**RAW DATA:**
-----

(** * Replication checkpoints (Replicator/Checkpoint.cc)

    A shallow embedding of [litecore::repl::Checkpoint]: the sparse set of
    completed sequences, the remote sequence marker, the JSON form of a
    checkpoint and the reconciliation of a local checkpoint with the copy
    kept by the peer ([validateWith]).

    Sequence numbers are [C4SequenceNumber], an unsigned 64-bit integer;
    they are represented by [Z] and every arithmetic operation of the source
    is written with its wrap-around ([u64]). *)

From Stdlib Require Import ZArith List Bool String Ascii Lia.
From Stdlib Require Import DecimalString.
Import ListNotations.
Open Scope Z_scope.
Set Warnings "-register-all".

(** ** Machine integers *)

Definition two64 : Z := 2 ^ 64.

(** Reduction of an integer to [uint64_t]. *)
Definition u64 (z : Z) : Z := z mod two64.

(** Reinterpretation of 64 bits as [int64_t]. *)
Definition i64 (z : Z) : Z := (z + 2 ^ 63) mod two64 - 2 ^ 63.

Definition is_u64 (z : Z) : Prop := 0 <= z < two64.

(** Decimal rendering of an integer, as [operator<<] and the JSON encoder
    write it. *)
Definition decimal (z : Z) : string := NilZero.string_of_int (Z.to_int z).

(** ** SequenceSet *)

Module SequenceSet.

(** Modelled from the spec: the class [SequenceSet] (SequenceSet.hh) is not
    part of the translated file.  It is "an ordered set of disjoint
    half-open integer intervals"; the ranges [[first, last)] are kept in
    ascending order, as the iteration of the source yields them. *)
Definition t : Type := list (Z * Z).

(** Modelled from the spec: [empty()] is "true iff zero ranges". *)
Definition empty (s : t) : bool :=
  match s with [] => true | _ => false end.

(** Modelled from the spec: [clear()] leaves no range. *)
Definition clear (s : t) : t := [].

(** Modelled from the spec: [rangesCount()] is the "number of disjoint ranges
    currently stored". *)
Definition rangesCount (s : t) : Z := Z.of_nat (List.length s).

(** A sequence lies in the half-open range [[first, last)]. *)
Definition in_range (r : Z * Z) (x : Z) : bool :=
  (fst r <=? x) && (x <? snd r).

(** Modelled from the spec: the sequence numbers a set holds are those of its
    ranges. *)
Definition contains (s : t) (x : Z) : bool := existsb (fun r => in_range r x) s.

(** Modelled from the spec: [add(first, last)] "inserts the half-open
    interval, merging with any existing ranges it overlaps or touches,
    producing the canonical minimal form". *)
Fixpoint add_range (a b : Z) (s : t) : t :=
  match s with
  | [] => [(a, b)]
  | (c, d) :: rest =>
      if b <? c then (a, b) :: (c, d) :: rest
      else if d <? a then (c, d) :: add_range a b rest
      else add_range (Z.min a c) (Z.max b d) rest
  end.

(** Modelled from the spec: [add(first, last)] with [first >= last] is a
    no-op. *)
Definition add (a b : Z) (s : t) : t :=
  if a <? b then add_range a b s else s.

(** What is left of the range [[a, b)] without its sequence [x]: two ranges
    when [x] is strictly inside, one when it is an endpoint, none when it is
    the sole sequence. *)
Definition without (a b x : Z) : t :=
  (if a <? x then [(a, x)] else []) ++ (if x + 1 <? b then [(x + 1, b)] else []).

(** Modelled from the spec: [remove(seq)] "removes exactly one sequence
    number, splitting a containing range if [seq] is strictly interior";
    an endpoint shrinks the range, the sole element of a range deletes it,
    and a sequence that is not present changes nothing. *)
Fixpoint remove (x : Z) (s : t) : t :=
  match s with
  | [] => []
  | (a, b) :: rest =>
      if x <? a then (a, b) :: rest
      else if x <? b then without a b x ++ rest
      else (a, b) :: remove x rest
  end.
(** * VoiceAgent: the voice-session component of Cloud Companion

    A shallow embedding of [src/components/VoiceAgent.tsx].  The component
    is a React function component: six [useState] cells, one [useRef] cell
    holding the Millis SDK client, one mount effect and a handful of event
    handlers.  Each handler is embedded as a computation in a small monad
    that threads the component's hook state, records the calls made to the
    outside world (SDK client, media devices, DOM event) and can complete
    by throwing, as a JavaScript function can.

    The SDK and the browser are not part of the component; whatever they
    answer (does [getUserMedia] resolve, does an SDK call throw) is an
    argument of the handler that asks.  An [await] is run to completion
    within the handler that contains it: no other handler is interleaved
    between the call of [getUserMedia] and the code that follows it.
    [console.log] and [console.error] calls, styling and the smooth-scroll
    effect are left out. *)

From stdpp Require Import base option list strings pretty.
From Stdlib Require Import NArith.

Local Open Scope N_scope.

(** ** JavaScript primitives used by the component *)

Module Js.

(** A JavaScript string is a sequence of UTF-16 code units. *)
Definition code_unit : Type := N.
Definition jsstring : Type := list code_unit.

(** A string literal of the source (all of them are ASCII). *)
Definition lit (s : string) : jsstring :=
  Ascii.N_of_ascii <$> String.list_ascii_of_string s.

(** [ToBoolean] on a string: the empty string is the only falsy one. *)
Definition truthy (s : jsstring) : bool :=
  match s with
  | [] => false
  | _ :: _ => true
  end.

(** [a || b] on strings. *)
Definition or_else (a b : jsstring) : jsstring :=
  if truthy a then a else b.

(** [a || b] where [a] may be [undefined]. *)
Definition or_default (a : option jsstring) (b : jsstring) : jsstring :=
  match a with
  | Some s => or_else s b
  | None => b
  end.

(** ECMAScript [WhiteSpace] and [LineTerminator] code points, the set
    stripped by [String.prototype.trim]. *)
Definition isWhiteSpace (c : code_unit) : bool :=
  (c =? 0x0009) || (c =? 0x000A) || (c =? 0x000B) || (c =? 0x000C)
  || (c =? 0x000D) || (c =? 0x0020) || (c =? 0x00A0) || (c =? 0x1680)
  || ((0x2000 <=? c) && (c <=? 0x200A))
  || (c =? 0x2028) || (c =? 0x2029) || (c =? 0x202F) || (c =? 0x205F)
  || (c =? 0x3000) || (c =? 0xFEFF).

Fixpoint trimStart (s : jsstring) : jsstring :=
  match s with
  | [] => []
  | c :: s' => if isWhiteSpace c then trimStart s' else s
  end.

Definition trimEnd (s : jsstring) : jsstring :=
  reverse (trimStart (reverse s)).

(** [s.trim()] *)
Definition trim (s : jsstring) : jsstring := trimEnd (trimStart s).

(** [Number::toString] on a non-negative integer: its decimal digits. *)
Definition toString (n : N) : jsstring := lit (pretty n).

(** [s.includes(t)] as a proposition. *)
Definition includes (s t : jsstring) : Prop :=
  ∃ before after, s = before ++ t ++ after.

End Js.

Import Js.

(** ** Data model *)

Module VoiceAgent.

(** [{type: 'user' | 'agent', text: string}] *)
Inductive Role : Type := user | agent.

Record Message : Type := { type : Role; text : jsstring }.

(** The object returned by [Millis.createClient]; the component only keeps
    the handle, so the model keeps the options it was created with. *)
Record MillisClient : Type := { publicKey : jsstring; endPoint : jsstring }.

(** [process.env], restricted to the variables the component reads. *)
Record ProcessEnv : Type := {
  NEXT_PUBLIC_MILLIS_PUBLIC_KEY : option jsstring;
  NEXT_PUBLIC_MILLIS_API_KEY : option jsstring;
  NEXT_PUBLIC_MILLIS_AGENT_ID : option jsstring;
  NEXT_PUBLIC_USE_OPENAI_PROXY : option jsstring
}.

(** The argument of [msClient.start]. *)
Record StartConfig : Type := {
  agent_id : option jsstring;
  apiKey : option jsstring;
  useOpenAIProxy : bool;
  include_metadata_in_prompt : bool
}.

(** The hook state of one mounted component instance.  [effectCleanup]
    is the cleanup function React keeps for the mount effect; the only
    thing that distinguishes two such closures is the value of
    [isListening] they captured. *)
Record State : Type := {
  inputText : jsstring;
  isListening : bool;
  transcript : jsstring;
  messages : list Message;
  msClientRef : option MillisClient;
  permissionGranted : bool;
  connectionError : option jsstring;
  effectCleanup : option bool
}.

(** [useState] initial values and [useRef(null)]. *)
Definition initialState : State :=
  {| inputText := [];
     isListening := false;
     transcript := [];
     messages := [];
     msClientRef := None;
     permissionGranted := false;
     connectionError := None;
     effectCleanup := None |}.

(** Calls that leave the component. *)
Inductive Effect : Type :=
| CreateClient (c : MillisClient)
| ClientOn (name : string)
| ClientStart (cfg : StartConfig)
| ClientStop
| GetUserMedia
| TrackStop (i : nat)
| PreventDefault.

(** What [navigator.mediaDevices.getUserMedia({audio: true})] settles to:
    a stream with some number of tracks, or a rejection. *)
Inductive MediaResult : Type :=
| Resolved (tracks : nat)
| Rejected.

(** How a call into the SDK completes. *)
Inductive SdkResult : Type := Returns | Throws.

(** [payload: { is_final?: boolean }] *)
Record Payload : Type := { is_final : option bool }.

Definition payload_final (p : Payload) : bool :=
  match is_final p with
  | Some b => b
  | None => false
  end.

(** [CloseEvent]: [code] is an unsigned short, [reason] a string. *)
Record CloseEvent : Type := { code : N; reason : jsstring }.

(** ** The handler monad *)

Inductive Completion (A : Type) : Type :=
| Normal (a : A)
| Thrown.
Global Arguments Normal {A} a.
Global Arguments Thrown {A}.

Record Outcome (A : Type) : Type := {
  completion : Completion A;
  final : State;
  effects : list Effect
}.
Global Arguments completion {A} _.
Global Arguments final {A} _.
Global Arguments effects {A} _.

Definition M (A : Type) : Type := State → Outcome A.

Global Instance M_ret : MRet M := λ A a st,
  {| completion := Normal a; final := st; effects := [] |}.

Global Instance M_bind : MBind M := λ A B k m st,
  let r := m st in
  match completion r with
  | Normal a =>
      let r' := k a (final r) in
      {| completion := completion r';
         final := final r';
         effects := effects r ++ effects r' |}
  | Thrown =>
      {| completion := Thrown; final := final r; effects := effects r |}
  end.

Definition throw {A} : M A := λ st,
  {| completion := Thrown; final := st; effects := [] |}.

(** [try { body } catch (err) { handler }] *)
Definition try_catch (body handler : M unit) : M unit := λ st,
  let r := body st in
  match completion r with
  | Normal _ => r
  | Thrown =>
      let r' := handler (final r) in
      {| completion := completion r';
         final := final r';
         effects := effects r ++ effects r' |}
  end.

Definition emit (e : Effect) : M unit := λ st,
  {| completion := Normal (); final := st; effects := [e] |}.

(** Reading a state variable, a ref, or a [const] of the current render. *)
Definition read {A} (f : State → A) : M A := λ st,
  {| completion := Normal (f st); final := st; effects := [] |}.

Definition update (f : State → State) : M unit := λ st,
  {| completion := Normal (); final := f st; effects := [] |}.

(** ** Setters *)

Definition setInputText (v : jsstring) : M unit :=
  update (λ st,
    {| inputText := v; isListening := isListening st;
       transcript := transcript st; messages := messages st;
       msClientRef := msClientRef st;
       permissionGranted := permissionGranted st;
       connectionError := connectionError st;
       effectCleanup := effectCleanup st |}).

Definition setIsListening (v : bool) : M unit :=
  update (λ st,
    {| inputText := inputText st; isListening := v;
       transcript := transcript st; messages := messages st;
       msClientRef := msClientRef st;
       permissionGranted := permissionGranted st;
       connectionError := connectionError st;
       effectCleanup := effectCleanup st |}).

Definition setTranscript (v : jsstring) : M unit :=
  update (λ st,
    {| inputText := inputText st; isListening := isListening st;
       transcript := v; messages := messages st;
       msClientRef := msClientRef st;
       permissionGranted := permissionGranted st;
       connectionError := connectionError st;
       effectCleanup := effectCleanup st |}).

(** [setMessages(prev => f(prev))] *)
Definition setMessages (f : list Message → list Message) : M unit :=
  update (λ st,
    {| inputText := inputText st; isListening := isListening st;
       transcript := transcript st; messages := f (messages st);
       msClientRef := msClientRef st;
       permissionGranted := permissionGranted st;
       connectionError := connectionError st;
       effectCleanup := effectCleanup st |}).

(** [msClientRef.current = c] *)
Definition setMsClientRef (c : MillisClient) : M unit :=
  update (λ st,
    {| inputText := inputText st; isListening := isListening st;
       transcript := transcript st; messages := messages st;
       msClientRef := Some c;
       permissionGranted := permissionGranted st;
       connectionError := connectionError st;
       effectCleanup := effectCleanup st |}).

Definition setPermissionGranted (v : bool) : M unit :=
  update (λ st,
    {| inputText := inputText st; isListening := isListening st;
       transcript := transcript st; messages := messages st;
       msClientRef := msClientRef st;
       permissionGranted := v;
       connectionError := connectionError st;
       effectCleanup := effectCleanup st |}).

Definition setConnectionError (v : option jsstring) : M unit :=
  update (λ st,
    {| inputText := inputText st; isListening := isListening st;
       transcript := transcript st; messages := messages st;
       msClientRef := msClientRef st;
       permissionGranted := permissionGranted st;
       connectionError := v;
       effectCleanup := effectCleanup st |}).
(** C6. In [nestedFun] the only header whose parameter list declares [x]
    is that of [a]; its scope is the first line, the span from 5 to 26.
    The header of the nested [fun()] opens at 19 and declares nothing.  The
    Parameter rename of [x] nevertheless rewrites the property of [class C]
    on the second line: once the first scope has grown by eight bytes, the
    position of the nested [fun] is moved by the whole offset, four bytes
    too far, and the scan for its parenthesis starts behind it. *)
Theorem parameter_scope_escaped :
  FindAllStringIndex (bytes "fun") nestedFun = [(0, 3); (16, 19)]
  /\ (IndexByte nestedFun "(" = Some 5
      /\ findMatchingParen nestedFun 5 = Some 12
      /\ hasParamName (slice nestedFun 5 13) (bytes "x") = true
      /\ findFunctionBody nestedFun 13 = Some (14, 26))
  /\ (IndexByte (skipn 16 nestedFun) "(" = Some 3
      /\ findMatchingParen nestedFun 19 = Some 20
      /\ hasParamName (slice nestedFun 19 21) (bytes "x") = false)
  /\ skipn 26 nestedFun = bytes "class C(val x: Int)"
  /\ renameParameters nestedFun (bytes "x") (bytes "xxxxx") = Some (nestedFun_renamed, 3).
Proof. vm_compute. repeat split; reflexivity. Qed.

(** C8. [nestedFun] has no run equal to [xxxxx]; renaming [x] to [xxxxx]
    and then [xxxxx] back to [x] as Parameter does not give the buffer
    back: the property of [class C], renamed by the first call, is not
    reached by the second. *)
Theorem parameter_round_trip_broken :
  existsb (beq (bytes "xxxxx")) (words nestedFun) = false
  /\ renameParameters nestedFun (bytes "x") (bytes "xxxxx") = Some (nestedFun_renamed, 3)
  /\ renameParameters nestedFun_renamed (bytes "xxxxx") (bytes "x") = Some (nestedFun_back, 2)
  /\ nestedFun_back <> nestedFun.
Proof.
  split; [vm_compute; reflexivity |]. split; [vm_compute; reflexivity |].
  split; [vm_compute; reflexivity |]. vm_compute. discriminate.
Qed.

(** The same offset makes [result[funStart:]] panic when the new name is
    shorter: here [funStart] is [26 - 30]. *)
Example parameter_rename_panics :
  renameParameters
    (bytes "fun f(accumulator: Int) { fun g() {}; accumulator + accumulator }")
    (bytes "accumulator") (bytes "a")
  = None.
Proof. vm_compute. reflexivity. Qed.

(** ** Contexts, run by run *)

Lemma isClassContext_twoSided : twoSided isClassContext classP.
Proof.
  intros src s e. unfold isClassContext, classP.
  destruct (endsWithIdent _); [reflexivity |]. now destruct (startsWithIdent _).
Qed.

Lemma isMethodContext_twoSided (r : MethodRenamer) : twoSided (isMethodContext r) methodP.
Proof. intros src s e. apply isMethodContext_formula. Qed.

Lemma isPropertyContext_twoSided (r : PropertyRenamer) :
  twoSided (isPropertyContext r) propertyP.
Proof. intros src s e. apply isPropertyContext_formula. Qed.

Section TwoSided.

Variables (ctx : contextFn) (P : ctxPred).
Hypothesis ctx_P : twoSided ctx P.
Variables (oldName newName : buffer).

-----

Exact reproduction is required: output the lines from the start of the entries above through the line with "kept by the peer ([validateWith]).".

(** * Replication checkpoints (Replicator/Checkpoint.cc)

    A shallow embedding of [litecore::repl::Checkpoint]: the sparse set of
    completed sequences, the remote sequence marker, the JSON form of a
    checkpoint and the reconciliation of a local checkpoint with the copy
    kept by the peer ([validateWith]).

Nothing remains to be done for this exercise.